Warum das wichtig ist: Die Proteste begannen im Mai 2013 in Istanbul und richteten sich ursprünglich gegen eine geplante Bebauung des Gezi-Parks. Nach dem gewaltsamen Eingreifen der Polizei opponierten die Demonstranten gegen die autoritäre Politik des damaligen Ministerpräsidenten und heutigen Präsidenten Recep Tayyip Erdoğan. Landesweit gingen Aktivisten auf die Strassen, die Solidarität war auch im Ausland gross. Kulturmäzen Osman Kavala befindet sich seit 2017 in Untersuchungshaft. Der Europäische Gerichtshof für Menschenrechte verlangte im Dezember 2019 seine Freilassung. Die Istanbuler Staatsanwaltschaft wiederum forderte eine lebenslange Haftstrafe. Das Gericht von Silivri bei Istanbul sprach ihn und 9 weitere Angeklagte schliesslich aufgrund mangelnder Beweise frei.

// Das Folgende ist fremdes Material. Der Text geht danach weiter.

(** Step 1, GET: the path with the query appended when there is data. *)
Definition endpoint (is_get : bool) (fullPath : string) (data : dict) : string :=
  if is_get then
    match data with
    | [] => fullPath
    | _ => fullPath ++ "?" ++ query_string data
    end
  else fullPath.

(** Step 1, otherwise: the minified JSON of the data, or nothing. *)
Definition body (is_get : bool) (data : dict) : string :=
  if is_get then EmptyString
  else match data with
       | [] => EmptyString
       | _ => compact_json_dict data
       end.

(** Step 2: timestamp, upper-cased method, endpoint, body, no separators. *)
Definition canonical (timestamp : Z) (method fullPath : string) (data : dict)
    : string :=
  let is_get := String.eqb method "get" in
  str_of_Z timestamp ++ upper method ++ endpoint is_get fullPath data
    ++ body is_get data.

(** Step 3: HMAC-SHA256 under the secret, then base64. *)
Definition sign (secret : string) (timestamp : Z) (method fullPath : string)
    (data : dict) : bytes :=
  Base64.b64encode
    (Hmac.sha256_digest (encode_utf8 secret)
                        (encode_utf8 (canonical timestamp method fullPath data))).

End SignerSpec.

Module ResponseSpec.

(** An HTTP status in the 2xx range. *)
Definition is_2xx (status : Z) : bool := (200 <=? status) && (status <=? 299).

(** "[code] present and not 200000 (as text)" *)
Definition code_rejected (o : pydict json) : bool :=
  match dict_get "code" o with
  | Some c => negb (json_eq_str c "200000")
  | None => false
  end.

(** "[success] present and false", false being what [not] makes true. *)
Definition success_rejected (o : pydict json) : bool :=
  match dict_get "success" o with
  | Some s => negb (json_truthy s)
  | None => false
  end.


End ResponseSpec.

(** The member [key] of a decoded body, absent when the body has no members
    because it is not an object. *)
Definition member (key : string) (res : json) : option json :=
  match res with
  | JObj o => dict_get key o
  | _ => None
  end.

(** The handler as worded for every response, whatever the decoded body:
    the API exception off the 2xx range; the request exception when the body
    does not decode; on a decoded body the API exception if [code] is present
    and not 200000 (as text) or [success] is present and false, and otherwise
    [data] when present, else the whole decoded body. *)
Definition handle_response_as_worded (r : response) : outcome json :=
  if negb (ResponseSpec.is_2xx (status_code r)) then Raise (KucoinAPIException r)
  else
    match json_body r with
    | None => Raise (KucoinRequestException ("Invalid Response: " ++ text r))
    | Some res =>
        let code_rejected :=
          match member "code" res with
          | Some c => negb (json_eq_str c "200000")
          | None => false
          end in
        let success_rejected :=
          match member "success" res with
          | Some s => negb (json_truthy s)
          | None => false
          end in
        if code_rejected || success_rejected then Raise (KucoinAPIException r)
        else match member "data" res with
             | Some d => Return d
             | None => Return res
             end
    end.

(** The exceptions that can leave [_handle_response]: its own two, and the
    errors of an envelope that is not an object. *)
Definition handler_exn (e : exn) : Prop :=
  match e with
  | KucoinAPIException _ | KucoinRequestException _ | TypeError _ | KeyError _ => True
  | _ => False
  end.

Module OrderSpec.

(** An argument is given when it is true for Python's [if]. *)
Definition given (v : pyval) : bool := truthy v.

(** The invalid combinations of a limit order: stop without stop price,
    stop price without stop, cancel-after without good-till-time, hidden
    together with iceberg, iceberg without visible size. *)
Definition limit_order_invalid
    (time_in_force stop stop_price cancel_after hidden iceberg visible_size : pyval)
    : bool :=
  (given stop && negb (given stop_price))
  || (given stop_price && negb (given stop))
  || (given cancel_after && negb (eq_str time_in_force "GTT"))
  || (given hidden && given iceberg)
  || (given iceberg && negb (given visible_size)).

(** The client order identifier of a call: the caller's when given, else
    the next one of the world's supply. *)
Definition client_oid_of (client_oid : pyval) (w : World) : pyval :=
  if given client_oid then client_oid else PStr (uuid_supply w (uuid_draws w)).

End OrderSpec.

(** The client's [requests_params] leave the [data] keyword alone. *)
Definition no_data_override (self : Client) : Prop :=
  match _requests_params self with
  | Some rp => kw_data rp = None
  | None => True
  end.

(** The second at which the UTC day of [t] begins, [t] in seconds. *)
Definition is_utc_day_start (s t : Z) : Prop :=
  s mod 86400 = 0 /\ s <= t < s + 86400.

Arguments Hmac.sha256_digest : simpl never.
Arguments Base64.b64encode : simpl never.
Arguments _generate_signature : simpl never.
Arguments compact_json_dict : simpl never.
Arguments _handle_response : simpl never.
Arguments str_of_Z : simpl never.

(** * Properties *)

(** ** Library checks *)

(** SHA-256 of "abc" (FIPS 180-4, appendix B.1), in base64. *)
Example sha256_abc :
  string_of_list_byte (Base64.b64encode (Sha256.digest (encode_utf8 "abc")))
  = "ungWv48Bz+pBQUDeXa4iI7ADYaOWF3qctBD/YfIAFa0=".
Proof. vm_compute. reflexivity. Qed.

(** RFC 4648, section 10. *)
Example b64encode_foobar :
  map (fun s => string_of_list_byte (Base64.b64encode (encode_utf8 s)))
      ["f"; "fo"; "foo"; "foob"; "fooba"; "foobar"]
  = ["Zg=="; "Zm8="; "Zm9v"; "Zm9vYg=="; "Zm9vYmE="; "Zm9vYmFy"].
Proof. vm_compute. reflexivity. Qed.

(** RFC 4231, test case 2. *)
Example hmac_sha256_rfc4231_2 :
  string_of_list_byte
    (Base64.b64encode
       (Hmac.sha256_digest (encode_utf8 "Jefe")
                           (encode_utf8 "what do ya want for nothing?")))
  = "W9zBRr9gdU5qBCQmCJV1x1oAPwidJzmDnexYuWTsOEM=".
Proof. vm_compute. reflexivity. Qed.

(** ** Text and dictionaries *)

Lemma append_empty_r (s : string) : s ++ EmptyString = s.
Proof.
  induction s as [| c s IH]; simpl.
  - reflexivity.
  - now rewrite IH.
Qed.

Section DictFacts.
Context {V : Type}.
Implicit Types (d : pydict V) (k : string) (v : V).

Lemma dict_get_head k v d : dict_get k ((k, v) :: d) = Some v.
Proof. simpl. now rewrite String.eqb_refl. Qed.

Lemma dict_get_tail k k' v d :
  k' <> k -> dict_get k ((k', v) :: d) = dict_get k d.
Proof.
  intros Hne. simpl.
  destruct (String.eqb_spec k' k) as [E | _]; [contradiction | reflexivity].
Qed.

(** In a well-formed dictionary every item is found under its key. *)
Lemma dict_get_In k v d : wf_dict d -> In (k, v) d -> dict_get k d = Some v.
Proof.
  unfold wf_dict, dict_keys.
  induction d as [| [k' v'] d IH]; intros Hnd Hin.
  - destruct Hin.
  - inversion Hnd as [| ? ? Hfresh Hrest]; subst.
    destruct Hin as [E | Hin].
    + inversion E; subst. apply dict_get_head.
    + rewrite dict_get_tail.
      * now apply IH.
      * intros ->. apply Hfresh. change k with (fst (k, v)). now apply in_map.
Qed.

Lemma dict_get_set_same k v d : dict_get k (dict_set k v d) = Some v.
Proof.
  induction d as [| [k' v'] d IH]; simpl.
  - now rewrite String.eqb_refl.
  - destruct (String.eqb_spec k' k) as [-> | Hne]; simpl.
    + now rewrite String.eqb_refl.
    + destruct (String.eqb_spec k' k); [contradiction | exact IH].
Qed.

Lemma dict_get_set_other k k' v d :
  k' <> k -> dict_get k (dict_set k' v d) = dict_get k d.
Proof.
  intros Hne.
  induction d as [| [k0 v0] d IH]; simpl.
  - destruct (String.eqb_spec k' k); [contradiction | reflexivity].
  - destruct (String.eqb_spec k0 k') as [-> | Hne0]; simpl.
    + destruct (String.eqb_spec k' k); [contradiction | reflexivity].
    + destruct (String.eqb_spec k0 k); [reflexivity | exact IH].
Qed.

Lemma dict_keys_set k k' v d :
  In k' (dict_keys (dict_set k v d)) <-> k' = k \/ In k' (dict_keys d).
Proof.
  unfold dict_keys.
  induction d as [| [k0 v0] d IH]; simpl.
  - intuition.
  - destruct (String.eqb_spec k0 k) as [-> | Hne]; simpl.
    + intuition.
    + rewrite IH. intuition.
Qed.

(** Assignment keeps a dictionary well formed. *)
Lemma dict_set_wf k v d : wf_dict d -> wf_dict (dict_set k v d).
Proof.
  unfold wf_dict.
  induction d as [| [k0 v0] d IH]; simpl; intros Hwf.
  - constructor; [intros [] | constructor].
  - inversion Hwf as [| ? ? Hfresh Hrest]; subst.
    destruct (String.eqb_spec k0 k) as [-> | Hne]; simpl.
    + now constructor.
    + constructor; [| now apply IH].
      intros Hin. apply (dict_keys_set k k0 v d) in Hin.
      destruct Hin as [-> | Hin]; [now apply Hne | now apply Hfresh].
Qed.
End DictFacts.

(** ** The request signer *)

(** On a well-formed dictionary the comprehension of [_get_params_for_sig]
    yields the items in order, each as [key=value]. *)
Lemma params_for_sig_items (data : dict) :
  wf_dict data -> _get_params_for_sig data = SignerSpec.query_string data.
Proof.
  intros Hwf. unfold _get_params_for_sig, SignerSpec.query_string, dict_keys.
  f_equal. rewrite map_map. apply map_ext_in.
  intros [k v] Hin. simpl. unfold dict_item.
  now rewrite (dict_get_In k v data Hwf Hin).
Qed.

Was als Nächstes geschieht: Osman Kavala konnte das Gefängnis nicht verlassen: Noch am Tag der Urteilsverkündung erliess die Istanbuler Staatsanwaltschaft einen neuen Haftbefehl gegen ihn, diesmal im Zusammenhang mit dem gescheiterten Putschversuch im Juni 2016. Zudem hat der Rat der Richter und Staatsanwälte eine Untersuchung gegen die Richter im Gezi-Prozess eingeleitet. Sie wollen überprüfen, ob das Urteil möglicherweise fehlerhaft gewesen sei. Die Staatsanwaltschaft hat zudem angekündigt, die Freisprüche für die Aktivisten anzufechten.
Zum Schluss: Reiche Männer kaufen teure Sachen
Michael Bloomberg möchte Präsident der USA werden – aber möglichst ohne den ganzen lästigen Wahlkampf davor. Der Ex-Bürgermeister von New York ist einer der zehn reichsten Männer der USA. Also versucht er sich die Nominierung der Demokraten kurzerhand zu kaufen. Gut möglich, dass das klappt. Obwohl er kaum Charisma, Übereinstimmungen mit der Parteibasis oder gute Antworten auf Rassismus- und Sexismusvorwürfe hat. Denn Bloomberg hat bis jetzt 233 Millionen Dollar in seinen Wahlkampf gepumpt, wie die «Washington Post» ausgerechnet hat. Das ist ein Vielfaches der Ausgaben aller anderen Kandidatinnen zusammen. Und das ist nur die Spitze des Eisbergs. Bloomberg hat sich über die Jahre mit Hunderten von Millionen Gunst und Verbündete in der Partei erkauft. Apropos Eisberg: Jeff Bezos, der reichste Mann der Welt, will sich auch was kaufen. Je nach Interpretation: Massnahmen gegen den Klimakollaps – oder gute PR und Steuerabschreiber. Kostenpunkt: 10 Milliarden.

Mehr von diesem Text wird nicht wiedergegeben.